Laboratories want to use the most efficient group size possible. This group size will lead to the largest possible increase in testing capacity because the resources saved can be used to test more specimens. As discussed by McMahan et al, 34 choosing the optimal group size is similar to a power study. A power study makes assumptions regarding parameters and determines a sample size such that the power for a hypothesis test of interest is above a threshold. To find an optimal group size for group testing, one needs to make assumptions about parameter values, such as the prevalence and first-stage sensitivity. These values are determined by past testing and/or validation experiments, so that they provide the best set of information available. A number of different parameter values can be used in this process to understand how these assumptions could affect group size and other operating characteristics of interest. A group size is chosen by minimizing an objective function, most often the expected number of tests per individual, among those group sizes that either do not reduce or result in a very small reduction in the first-stage sensitivity. Group sizes after implementation can be adjusted as needed to reflect potential changing prevalences and/or laboratory resources. Even if the optimal group size is not used, it is important to note that Dorfman testing will very likely be more efficient than testing specimens separately unless a significant increase in the prevalence occurs.

As described in HMA, other objective functions are possible. Some include subjective weighting for accuracy measures. Malinosky et al 35 proposed an objective function free from these subjective weights that was the ratio of the expected number of correct classifications to the expected number of tests. Interestingly, Hitt et al 23 showed this objective function generally resulted in the same optimal group sizes as when the expected number of tests was used as an objective function. Even when there were differences, the differences were small and would not be meaningful to a laboratory. A key point made by Hitt et al 23 was the optimal design should be chosen relative to an objective function and then "examine the accuracy associated with it." If higher accuracy was needed, a "new suboptimal testing configuration would be chosen with accuracies that are acceptable."

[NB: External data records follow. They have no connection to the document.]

(* ===== verification/EnrollmentSamples.v ===== *)
(** * Concrete enrolments

    The operation of [EnrollmentOperation] on the baseline of [Samples]: over a
    transport with a list of events, and over the adapter and the scripted
    lease of [BridgeSamples]. *)
From Stdlib Require Import QArith_base.
From S2P Require Import Prelude PyValue Sha256 Json MutationJournal Evidence TypedJournal PersistenceJournal.
From S2P Require Import EnrollmentJournal Effect OperationWorld Bytes EnrollmentProtocol SaveWorld BridgeLease EnrollmentBridge.
From S2P Require Import EnrollmentOperation EnrollmentRuns EnrollmentStack Samples JournalSamples PersistenceSamples BridgeSamples.

#[local] Open Scope Z_scope.

(** A transport with the events that are left; [None] is a time-out. *)
Record toy_transport := Toy { ty_events : list (option bytes) }.
#[export] Instance toy_is_transport : EnrollmentTransport toy_transport := {
  et_connection_generation _ := sample_connection;
  et_protocol_version _ := 1;
  et_start _ := mret (VInt 0);
  et_continue := mret (VInt 0);
  et_cancel := mret (VInt 0);
  et_next_event := λ t,
    match ty_events t with
    | [] => (raise OSError "connection lost", t)
    | e :: rest => (Ok e, Toy rest)
    end;
}.
Definition calm_callbacks {T} : Callbacks T :=
  MkCallbacks (mret (Returned (VBool true))) (mret (VBool false)) (λ _, mret (Returned VNone)).

(** The status events of an enrolment: a touch, a continued scan, and the
    cancellation by the coprocessor. *)
Definition status_event (time status : Z) : bytes :=
  packed SERVICE_HEADER (0, (SERVICE_STATUS, (1, (time, tt)))) ++ le_pack 4 status ++ zeros 12.
Definition sample_events : list (option bytes) :=
  [None; Some (status_event 5 63); Some (status_event 6 70); None; Some (status_event 9 66)].

Definition enroll_text : string := Eval vm_compute in content_of
  (MutationJournal.append 0 io_ok (FS None Absent) sample_operation "BASELINE_RECONCILED"
     (dict [("operation_kind", VStr "enroll"); ("baseline", sample_baseline)]) true None None).1.
Definition enroll_fs : fs := FS None (Present (File enroll_text true 0 1 384)).
Definition sample_form : bytes := map Ascii.ascii_of_nat (seq 1 16).
Definition enrolling {T} (t : T) : enroll_world T := EnrollWorld enroll_fs 0 [] t None None None.
#[local] Abbreviation sample_enrollment :=
  (enroll quiet sample_operation calm_callbacks sample_boot sample_digest 1000 1000 sample_form 8 20 (enrolling (Toy sample_events))).


Lemma enrolling_unstarted {T} (t : T) : unstarted (enrolling t).
Proof. split; [done|]. split; [done|]. vm_compute. reflexivity. Qed.

Lemma enrollment_commands_journalled_witness :
  traced quiet sample_operation sample_enrollment.2.
Proof.
  exact (enrollment_commands_journalled quiet quiet_lines sample_operation calm_callbacks sample_boot sample_digest 1000 1000
    sample_form 8 20 (enrolling (Toy sample_events)) sample_enrollment.1 sample_enrollment.2 (enrolling_unstarted _)
    (surjective_pairing _)).
Defined.

Lemma quiet_writes : whole_writes quiet.
Proof. intros n [|c p]; reflexivity. Qed.


(** The append after an accepted start fails in the operating system. *)
Definition failing_append : surroundings := Surroundings 0 (λ _ s, s) (λ n, if (n =? 2)%nat then IO [None] true true else io_ok).
#[local] Abbreviation interrupted_enrollment :=
  (enroll failing_append sample_operation calm_callbacks sample_boot sample_digest 1000 1000 sample_form 8 20 (enrolling (Toy sample_events))).

(** The start was sent and accepted, the operation reports a local failure, and
    the journal shows the intent to start as its last record. *)
Lemma start_unrecorded : exists payload,
  map fst (ew_trace interrupted_enrollment.2) = [EvStart payload]
  ∧ interrupted_enrollment.1 = raise EnrollmentOperationError "enrollment operation failed locally"
  ∧ (eh_phase <$> enroll_read 0 (fs_entry (ew_fs interrupted_enrollment.2))) = Ok E_START_INTENT.
Proof. eexists. vm_compute. split_and!; reflexivity. Qed.

(** The time-outs that are left. *)
Definition silences (t : toy_transport) : nat := length (ty_events t).
Lemma toy_silence : bounded_silence calm_callbacks silences.
Proof.
  split; try (by repeat intro; apply le_n).
  - intros [[|e events]]; unfold silences; cbn; lia.
  - intros [[|e events]]; unfold silences; cbn; [discriminate|lia].
Qed.

Lemma enrollment_terminates_witness :
  (enroll quiet sample_operation calm_callbacks sample_boot sample_digest 1000 1000 sample_form 8 13 (enrolling (Toy sample_events))).1 ≠ Ok None.
Proof.
  apply (enrollment_terminates quiet sample_operation calm_callbacks silences toy_silence). apply Nat.leb_le. reflexivity.
Defined.

(** ** Over the adapter *)

Definition service_event (raw : bytes) : value :=
  VList [VInt 9; VInt BRIDGE_SERVICE_STATUS; VBytes (String.string_of_list_ascii raw); VInt 0; VInt 0].
Definition enrolling_lease : scripted_lease :=
  Scripted [reply []] [VNone; service_event (status_event 9 66)].
Example enrolling_adapter_made : new_enrollment_bridge (VInt 1) generation enrolling_lease = (Ok sample_adapter, enrolling_lease).
Proof. vm_compute. reflexivity. Qed.
#[local] Abbreviation over_adapter := (Adapter sample_adapter enrolling_lease [] ∅).
#[local] Abbreviation stacked :=
  (enroll quiet sample_operation calm_callbacks sample_boot sample_digest 1000 1000 sample_form 8 20 (enrolling over_adapter)).

(** The outcome, and the kinds of the commands sent. *)
Definition observed {T} (run : result (option EnrollmentOperationResult) * enroll_world T) : string * list string :=
  (match run.1 with Ok (Some res) => or_outcome res | Ok None => "waiting" | Raise e => exn_msg e end,
   map (λ e, match e.1 with EvStart _ => "start" | EvContinue => "continue" | EvCancel => "cancel" end) (ew_trace run.2)).
Example stacked_enrolled : observed stacked = ("cancelled", ["start"])
  ∧ map bc_command (ad_sent (ew_transport stacked.2)) = [COMMAND_ENROLL_START].
Proof. vm_compute. by split. Qed.

Lemma calm_aside : aside (L := scripted_lease) calm_callbacks 1.
Proof. split; intros; by left. Qed.

Lemma enrollment_stack_announced_witness :
  ∃ announced, announced `sublist_of` ew_trace stacked.2 ∧ scripted (map fst (ew_trace stacked.2))
    ∧ ad_sent (ew_transport stacked.2) = map (λ e, wire 1 e.1) announced
    ∧ Forall (command_announced quiet sample_operation) announced.
Proof.
  exact (enrollment_stack_announced quiet quiet_lines sample_operation calm_callbacks 1 generation enrolling_lease enrolling_lease
    sample_adapter ∅ sample_boot sample_digest 1000 1000 sample_form 8 20 (enrolling over_adapter) stacked.1 stacked.2
    enrolling_adapter_made calm_aside (enrolling_unstarted _) eq_refl (surjective_pairing _)).
Defined.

While group testing is widely used for SARS-CoV-2 detection, there remains reluctance by some laboratories to implement it. Why? One reason involves how groups are formed within a laboratory. Small portions of individual specimens need to be extracted and combined for testing. This extraction/combination process may be performed manually by a laboratory technician using a single-channel pippetting instrument. It can be monotonous and even result in repetitive-strain injuries if a considerable number of specimens need to be grouped per day. Automated liquid handling instruments can greatly ease this process and make laboratories more receptive to group testing. A second reason involves laboratory information management systems. These systems may be designed to track only individual test results, rather than group test results. In those situations, we have seen laboratory technicians record group test results by hand rather than have a computer completely track them. While this will work fine in some settings, it is not ideal for others with a high volume of clinical specimens. A third reason is specimen storage and associated logistics become more complicated. For example, a higher stage hierarchical group testing algorithm requires specimens to be capped/re-capped and moved in/out of storage multiple times. Even with these reasons, a very large number of laboratories have been able to overcome them and significantly increase their testing capacity through group testing. An alternative to HMA's question is "Are non-Dorfman algorithms ready for prime-time?" Since Dorfman testing was conceived in the early 1940s, many algorithms have been developed that are much more efficient and/or have more desirable properties. Too often, we find laboratories think of Dorfman testing as group testing, rather than one way to implement it. There have been a few examples of these other algorithms in use for SARS-CoV-2 detection. These examples include Lohse et al 36 used a three-stage hierarchical algorithm and LabCorp's 16 EUA was for array testing. Kim et al 22 and Bilder et al 37 provided nice summaries for these types of algorithms in general, while the binGroup2 package 38 in R provides computation tools. Statisticians need to get the word out to more laboratories that these other algorithms exist.

Overall infection prevalence is a large factor in determining whether any group testing algorithm is more efficient than testing each specimen separately. Some laboratories experiencing higher SARS-CoV-2 positivity rates deemed group testing to be no longer useful for fear that most groups will test positive. 39 However, this is an example of where non-Dorfman algorithms can make group testing quite useful. Informative group testing takes into account individual-specific probabilities of infection. [40] [41] [42] For example, the threshold optimal Dorfman algorithm of McMahan et al 43 provides the simplest implementation. For this algorithm, probabilities of infection for each individual are used to find a threshold for those specimens that are tested separately and those specimens that are tested in groups. Individuals displaying symptoms likely have a higher probability of infection and could be those tested separately. This type of approach has been investigated in Nebraska and implemented in Germany. 44 The end result is an algorithm that allows groups to be used only on those individuals with a low probability of infection and that resolves changing prevalence issues as described in Section 8.1 of HMA.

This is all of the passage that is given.